■ Records from a data collection:

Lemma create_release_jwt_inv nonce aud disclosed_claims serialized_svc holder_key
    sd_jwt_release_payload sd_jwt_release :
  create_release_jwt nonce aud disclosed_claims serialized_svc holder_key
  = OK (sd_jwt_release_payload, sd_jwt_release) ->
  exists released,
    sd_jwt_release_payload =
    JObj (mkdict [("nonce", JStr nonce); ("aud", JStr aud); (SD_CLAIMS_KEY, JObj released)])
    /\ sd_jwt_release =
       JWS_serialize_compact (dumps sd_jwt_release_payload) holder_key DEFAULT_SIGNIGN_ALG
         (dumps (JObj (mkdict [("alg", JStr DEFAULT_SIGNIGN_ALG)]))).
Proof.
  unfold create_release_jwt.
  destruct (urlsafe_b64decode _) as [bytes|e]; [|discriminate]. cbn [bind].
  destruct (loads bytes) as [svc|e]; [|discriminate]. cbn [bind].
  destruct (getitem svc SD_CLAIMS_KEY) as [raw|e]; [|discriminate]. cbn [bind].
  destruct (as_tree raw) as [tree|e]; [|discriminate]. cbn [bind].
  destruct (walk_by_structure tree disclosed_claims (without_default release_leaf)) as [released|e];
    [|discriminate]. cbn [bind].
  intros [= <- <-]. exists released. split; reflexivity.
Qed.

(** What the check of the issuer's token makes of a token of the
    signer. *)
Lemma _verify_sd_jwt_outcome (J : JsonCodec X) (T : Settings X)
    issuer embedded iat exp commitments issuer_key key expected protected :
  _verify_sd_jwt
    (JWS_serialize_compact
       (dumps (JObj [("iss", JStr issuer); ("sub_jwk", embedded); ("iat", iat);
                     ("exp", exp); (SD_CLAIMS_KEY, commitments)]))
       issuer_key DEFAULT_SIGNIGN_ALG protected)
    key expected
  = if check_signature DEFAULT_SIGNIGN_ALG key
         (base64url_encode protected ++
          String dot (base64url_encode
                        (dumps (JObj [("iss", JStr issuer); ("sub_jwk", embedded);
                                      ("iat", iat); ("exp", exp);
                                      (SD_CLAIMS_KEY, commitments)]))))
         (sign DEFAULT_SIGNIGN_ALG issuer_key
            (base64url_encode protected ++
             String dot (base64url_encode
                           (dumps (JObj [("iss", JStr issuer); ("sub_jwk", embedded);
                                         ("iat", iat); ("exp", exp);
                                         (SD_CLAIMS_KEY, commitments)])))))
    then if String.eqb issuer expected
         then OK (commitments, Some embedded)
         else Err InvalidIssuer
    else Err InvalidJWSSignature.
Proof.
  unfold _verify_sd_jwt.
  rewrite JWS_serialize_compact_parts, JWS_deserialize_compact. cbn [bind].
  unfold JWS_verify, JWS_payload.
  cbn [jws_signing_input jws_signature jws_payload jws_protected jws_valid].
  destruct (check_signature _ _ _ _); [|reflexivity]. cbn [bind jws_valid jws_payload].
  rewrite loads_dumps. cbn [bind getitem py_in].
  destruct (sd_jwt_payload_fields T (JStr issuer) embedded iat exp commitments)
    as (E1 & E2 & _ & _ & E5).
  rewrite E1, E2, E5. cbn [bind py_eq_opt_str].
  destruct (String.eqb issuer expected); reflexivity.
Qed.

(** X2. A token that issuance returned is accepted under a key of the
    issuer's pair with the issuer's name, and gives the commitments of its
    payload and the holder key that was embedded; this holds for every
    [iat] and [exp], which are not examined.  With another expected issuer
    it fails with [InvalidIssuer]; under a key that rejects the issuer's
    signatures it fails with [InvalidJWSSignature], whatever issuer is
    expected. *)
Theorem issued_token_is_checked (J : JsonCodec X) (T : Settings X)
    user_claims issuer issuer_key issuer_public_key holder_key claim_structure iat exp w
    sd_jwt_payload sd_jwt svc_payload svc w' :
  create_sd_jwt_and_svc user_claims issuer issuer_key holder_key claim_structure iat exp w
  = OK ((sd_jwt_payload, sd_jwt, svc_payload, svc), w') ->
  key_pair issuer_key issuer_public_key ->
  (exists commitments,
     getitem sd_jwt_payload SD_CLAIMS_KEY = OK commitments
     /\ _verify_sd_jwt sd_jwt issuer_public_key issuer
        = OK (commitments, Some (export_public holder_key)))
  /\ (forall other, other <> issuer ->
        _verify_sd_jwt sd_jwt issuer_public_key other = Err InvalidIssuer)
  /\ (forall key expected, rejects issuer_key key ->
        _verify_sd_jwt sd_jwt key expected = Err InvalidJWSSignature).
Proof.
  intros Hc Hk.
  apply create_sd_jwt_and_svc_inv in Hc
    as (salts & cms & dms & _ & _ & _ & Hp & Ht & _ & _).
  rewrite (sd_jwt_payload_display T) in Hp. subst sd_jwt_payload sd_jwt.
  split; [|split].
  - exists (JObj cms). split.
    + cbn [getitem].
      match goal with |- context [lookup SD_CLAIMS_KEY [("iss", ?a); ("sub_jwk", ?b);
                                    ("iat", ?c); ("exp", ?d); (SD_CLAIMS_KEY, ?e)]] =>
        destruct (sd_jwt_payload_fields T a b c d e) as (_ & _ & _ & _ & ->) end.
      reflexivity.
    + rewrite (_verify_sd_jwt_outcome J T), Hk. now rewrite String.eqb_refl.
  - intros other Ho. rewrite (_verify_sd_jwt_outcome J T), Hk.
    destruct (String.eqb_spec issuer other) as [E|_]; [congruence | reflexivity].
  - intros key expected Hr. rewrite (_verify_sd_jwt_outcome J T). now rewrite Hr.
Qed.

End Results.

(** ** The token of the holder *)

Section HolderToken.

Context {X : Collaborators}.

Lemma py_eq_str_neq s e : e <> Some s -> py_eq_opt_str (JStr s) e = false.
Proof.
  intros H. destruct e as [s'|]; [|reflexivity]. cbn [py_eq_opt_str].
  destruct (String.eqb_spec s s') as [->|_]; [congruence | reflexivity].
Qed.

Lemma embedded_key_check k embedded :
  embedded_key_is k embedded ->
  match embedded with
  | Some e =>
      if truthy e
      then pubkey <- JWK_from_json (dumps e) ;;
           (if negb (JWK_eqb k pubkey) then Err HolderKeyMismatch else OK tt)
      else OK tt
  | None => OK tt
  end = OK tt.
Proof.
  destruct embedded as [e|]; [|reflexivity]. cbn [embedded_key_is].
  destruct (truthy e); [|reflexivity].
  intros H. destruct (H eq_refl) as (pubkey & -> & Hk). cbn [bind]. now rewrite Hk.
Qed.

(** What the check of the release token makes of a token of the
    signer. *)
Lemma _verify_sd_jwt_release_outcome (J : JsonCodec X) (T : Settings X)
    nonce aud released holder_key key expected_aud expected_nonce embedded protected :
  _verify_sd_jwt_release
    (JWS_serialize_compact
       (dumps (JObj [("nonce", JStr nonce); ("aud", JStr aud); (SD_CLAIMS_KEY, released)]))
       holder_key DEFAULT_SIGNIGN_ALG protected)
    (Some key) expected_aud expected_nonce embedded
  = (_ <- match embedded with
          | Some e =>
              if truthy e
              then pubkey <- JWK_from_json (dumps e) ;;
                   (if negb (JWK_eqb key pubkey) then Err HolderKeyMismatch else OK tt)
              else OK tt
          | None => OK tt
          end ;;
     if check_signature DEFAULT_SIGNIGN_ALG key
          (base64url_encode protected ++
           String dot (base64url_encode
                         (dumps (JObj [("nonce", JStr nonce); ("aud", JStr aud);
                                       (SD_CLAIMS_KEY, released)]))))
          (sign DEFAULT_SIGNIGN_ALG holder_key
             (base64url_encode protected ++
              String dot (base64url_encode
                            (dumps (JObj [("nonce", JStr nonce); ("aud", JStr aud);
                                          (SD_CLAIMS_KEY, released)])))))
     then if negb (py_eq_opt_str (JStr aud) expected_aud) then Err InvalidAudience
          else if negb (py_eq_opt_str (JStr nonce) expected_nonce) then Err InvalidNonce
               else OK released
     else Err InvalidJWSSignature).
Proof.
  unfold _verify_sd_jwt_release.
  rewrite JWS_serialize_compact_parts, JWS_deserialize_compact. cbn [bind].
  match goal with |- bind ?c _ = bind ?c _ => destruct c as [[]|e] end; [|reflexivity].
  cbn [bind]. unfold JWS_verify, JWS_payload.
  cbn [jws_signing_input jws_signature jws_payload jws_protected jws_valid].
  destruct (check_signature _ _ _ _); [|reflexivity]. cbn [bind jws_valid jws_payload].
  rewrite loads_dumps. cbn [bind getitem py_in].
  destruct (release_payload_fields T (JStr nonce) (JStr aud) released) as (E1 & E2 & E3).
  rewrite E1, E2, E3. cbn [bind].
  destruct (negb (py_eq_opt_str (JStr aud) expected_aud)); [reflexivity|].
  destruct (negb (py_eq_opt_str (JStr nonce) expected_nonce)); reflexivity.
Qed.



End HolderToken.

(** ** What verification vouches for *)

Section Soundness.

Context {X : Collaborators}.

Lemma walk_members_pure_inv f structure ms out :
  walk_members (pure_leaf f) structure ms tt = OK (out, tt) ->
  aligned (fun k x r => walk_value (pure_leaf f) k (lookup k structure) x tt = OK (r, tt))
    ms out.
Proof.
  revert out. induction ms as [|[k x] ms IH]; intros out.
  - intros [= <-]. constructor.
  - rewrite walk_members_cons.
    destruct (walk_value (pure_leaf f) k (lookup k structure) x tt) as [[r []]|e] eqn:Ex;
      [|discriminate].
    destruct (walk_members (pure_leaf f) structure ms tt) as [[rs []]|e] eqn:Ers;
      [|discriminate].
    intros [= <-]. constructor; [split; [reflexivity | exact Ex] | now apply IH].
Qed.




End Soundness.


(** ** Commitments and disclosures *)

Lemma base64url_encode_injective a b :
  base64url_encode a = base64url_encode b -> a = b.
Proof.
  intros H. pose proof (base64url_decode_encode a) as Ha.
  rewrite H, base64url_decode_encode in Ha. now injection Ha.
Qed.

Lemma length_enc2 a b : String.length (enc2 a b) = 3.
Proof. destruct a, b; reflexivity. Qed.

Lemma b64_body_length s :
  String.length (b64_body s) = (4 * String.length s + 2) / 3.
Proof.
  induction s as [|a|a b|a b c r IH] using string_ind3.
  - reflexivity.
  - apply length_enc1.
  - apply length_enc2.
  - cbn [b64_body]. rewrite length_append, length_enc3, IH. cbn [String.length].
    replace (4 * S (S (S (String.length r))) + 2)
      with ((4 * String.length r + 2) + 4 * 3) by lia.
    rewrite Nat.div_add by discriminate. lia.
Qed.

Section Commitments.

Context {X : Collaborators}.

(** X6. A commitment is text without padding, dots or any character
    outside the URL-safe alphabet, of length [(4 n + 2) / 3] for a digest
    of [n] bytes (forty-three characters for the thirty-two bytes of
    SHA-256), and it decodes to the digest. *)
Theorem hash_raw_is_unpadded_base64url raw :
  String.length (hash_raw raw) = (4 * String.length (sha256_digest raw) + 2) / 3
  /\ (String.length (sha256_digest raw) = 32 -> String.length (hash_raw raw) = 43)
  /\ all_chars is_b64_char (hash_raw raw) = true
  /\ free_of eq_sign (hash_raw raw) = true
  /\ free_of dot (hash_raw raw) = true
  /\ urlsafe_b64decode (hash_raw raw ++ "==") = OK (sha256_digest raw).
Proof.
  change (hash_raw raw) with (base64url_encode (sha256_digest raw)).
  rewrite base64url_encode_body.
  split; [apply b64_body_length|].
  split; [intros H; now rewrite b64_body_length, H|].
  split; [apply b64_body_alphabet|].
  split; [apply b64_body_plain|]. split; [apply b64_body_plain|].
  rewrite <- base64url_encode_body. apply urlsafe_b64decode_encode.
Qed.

--

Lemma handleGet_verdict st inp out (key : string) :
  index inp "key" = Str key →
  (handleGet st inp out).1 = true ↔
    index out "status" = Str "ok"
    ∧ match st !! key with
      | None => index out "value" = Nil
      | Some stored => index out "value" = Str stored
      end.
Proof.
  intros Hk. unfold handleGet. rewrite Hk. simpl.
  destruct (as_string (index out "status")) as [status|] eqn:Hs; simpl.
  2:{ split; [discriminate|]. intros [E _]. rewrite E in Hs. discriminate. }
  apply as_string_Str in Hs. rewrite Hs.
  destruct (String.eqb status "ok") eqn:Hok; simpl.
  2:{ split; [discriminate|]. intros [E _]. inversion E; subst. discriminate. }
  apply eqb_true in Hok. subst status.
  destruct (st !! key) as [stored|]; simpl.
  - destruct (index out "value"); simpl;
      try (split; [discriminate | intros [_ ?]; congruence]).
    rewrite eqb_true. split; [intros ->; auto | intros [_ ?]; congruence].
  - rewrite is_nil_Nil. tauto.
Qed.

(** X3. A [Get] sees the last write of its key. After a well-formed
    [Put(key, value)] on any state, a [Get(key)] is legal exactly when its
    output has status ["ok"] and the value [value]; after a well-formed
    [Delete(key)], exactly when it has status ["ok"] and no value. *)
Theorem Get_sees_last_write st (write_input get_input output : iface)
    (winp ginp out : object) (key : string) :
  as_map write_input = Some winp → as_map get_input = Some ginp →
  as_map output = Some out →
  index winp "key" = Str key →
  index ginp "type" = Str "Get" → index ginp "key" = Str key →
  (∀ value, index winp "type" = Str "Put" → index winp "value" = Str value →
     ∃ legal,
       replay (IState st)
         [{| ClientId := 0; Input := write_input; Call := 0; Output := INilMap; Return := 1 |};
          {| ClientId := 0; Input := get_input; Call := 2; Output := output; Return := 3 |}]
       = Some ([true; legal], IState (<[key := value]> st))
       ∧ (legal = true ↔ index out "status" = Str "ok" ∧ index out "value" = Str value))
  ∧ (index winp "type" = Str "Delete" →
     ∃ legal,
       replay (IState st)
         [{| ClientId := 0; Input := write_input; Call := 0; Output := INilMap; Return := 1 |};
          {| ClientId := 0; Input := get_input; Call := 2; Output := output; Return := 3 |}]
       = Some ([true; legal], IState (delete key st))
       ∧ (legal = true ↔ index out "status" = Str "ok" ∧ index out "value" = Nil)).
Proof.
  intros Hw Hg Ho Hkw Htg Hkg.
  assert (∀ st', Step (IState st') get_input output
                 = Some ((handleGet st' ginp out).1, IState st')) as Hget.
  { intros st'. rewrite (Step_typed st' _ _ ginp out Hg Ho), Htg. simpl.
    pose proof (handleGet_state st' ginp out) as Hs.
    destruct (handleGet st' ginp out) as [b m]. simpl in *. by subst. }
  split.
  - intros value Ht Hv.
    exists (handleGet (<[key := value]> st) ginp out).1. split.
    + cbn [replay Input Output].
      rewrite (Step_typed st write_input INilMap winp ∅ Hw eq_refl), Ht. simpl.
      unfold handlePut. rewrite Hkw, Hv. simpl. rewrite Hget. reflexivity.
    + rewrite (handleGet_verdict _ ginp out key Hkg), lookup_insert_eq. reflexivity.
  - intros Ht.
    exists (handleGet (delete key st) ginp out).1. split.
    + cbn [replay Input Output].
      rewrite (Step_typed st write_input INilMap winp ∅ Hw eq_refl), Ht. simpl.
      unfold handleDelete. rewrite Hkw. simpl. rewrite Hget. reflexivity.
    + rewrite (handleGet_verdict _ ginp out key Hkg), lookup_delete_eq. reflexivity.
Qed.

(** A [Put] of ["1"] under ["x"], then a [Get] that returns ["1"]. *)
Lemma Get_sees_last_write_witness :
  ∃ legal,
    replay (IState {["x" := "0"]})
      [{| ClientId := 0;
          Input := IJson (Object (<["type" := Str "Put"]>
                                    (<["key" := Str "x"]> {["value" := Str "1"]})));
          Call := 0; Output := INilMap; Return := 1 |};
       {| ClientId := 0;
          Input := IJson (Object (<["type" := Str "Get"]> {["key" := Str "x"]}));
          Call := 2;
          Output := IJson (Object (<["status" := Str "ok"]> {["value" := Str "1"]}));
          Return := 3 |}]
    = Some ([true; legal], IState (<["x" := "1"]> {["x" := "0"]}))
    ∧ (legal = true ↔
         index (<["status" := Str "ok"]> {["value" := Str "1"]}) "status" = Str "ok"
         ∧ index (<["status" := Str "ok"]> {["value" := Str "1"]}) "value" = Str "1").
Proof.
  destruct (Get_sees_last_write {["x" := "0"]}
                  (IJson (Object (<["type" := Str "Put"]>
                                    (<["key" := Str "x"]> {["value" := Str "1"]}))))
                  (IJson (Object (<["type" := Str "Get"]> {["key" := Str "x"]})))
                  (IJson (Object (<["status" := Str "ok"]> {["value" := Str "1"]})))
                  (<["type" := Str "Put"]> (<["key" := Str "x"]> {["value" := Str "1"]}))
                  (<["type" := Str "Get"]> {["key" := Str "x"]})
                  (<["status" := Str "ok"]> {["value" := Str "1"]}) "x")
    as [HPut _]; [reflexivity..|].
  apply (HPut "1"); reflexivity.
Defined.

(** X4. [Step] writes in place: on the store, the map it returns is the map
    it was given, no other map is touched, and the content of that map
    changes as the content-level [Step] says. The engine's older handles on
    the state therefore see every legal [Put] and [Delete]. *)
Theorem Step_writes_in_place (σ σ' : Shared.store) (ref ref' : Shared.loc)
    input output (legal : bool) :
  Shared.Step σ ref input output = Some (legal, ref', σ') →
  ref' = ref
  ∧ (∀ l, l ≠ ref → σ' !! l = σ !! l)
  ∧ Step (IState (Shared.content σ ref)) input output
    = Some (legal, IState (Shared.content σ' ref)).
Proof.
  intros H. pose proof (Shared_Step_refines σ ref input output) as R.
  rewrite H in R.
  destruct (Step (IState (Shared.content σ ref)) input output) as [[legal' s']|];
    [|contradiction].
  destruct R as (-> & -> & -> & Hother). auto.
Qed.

■ Problem to solve: Using the entries above, output exactly the lines between the line holding "Lemma create_release_jwt_inv nonce" and the line holding "destruct (getitem svc", end lines included, and nothing more.

■ Reply to the exercise:
Lemma create_release_jwt_inv nonce aud disclosed_claims serialized_svc holder_key
    sd_jwt_release_payload sd_jwt_release :
  create_release_jwt nonce aud disclosed_claims serialized_svc holder_key
  = OK (sd_jwt_release_payload, sd_jwt_release) ->
  exists released,
    sd_jwt_release_payload =
    JObj (mkdict [("nonce", JStr nonce); ("aud", JStr aud); (SD_CLAIMS_KEY, JObj released)])
    /\ sd_jwt_release =
       JWS_serialize_compact (dumps sd_jwt_release_payload) holder_key DEFAULT_SIGNIGN_ALG
         (dumps (JObj (mkdict [("alg", JStr DEFAULT_SIGNIGN_ALG)]))).
Proof.
  unfold create_release_jwt.
  destruct (urlsafe_b64decode _) as [bytes|e]; [|discriminate]. cbn [bind].
  destruct (loads bytes) as [svc|e]; [|discriminate]. cbn [bind].
  destruct (getitem svc SD_CLAIMS_KEY) as [raw|e]; [|discriminate]. cbn [bind].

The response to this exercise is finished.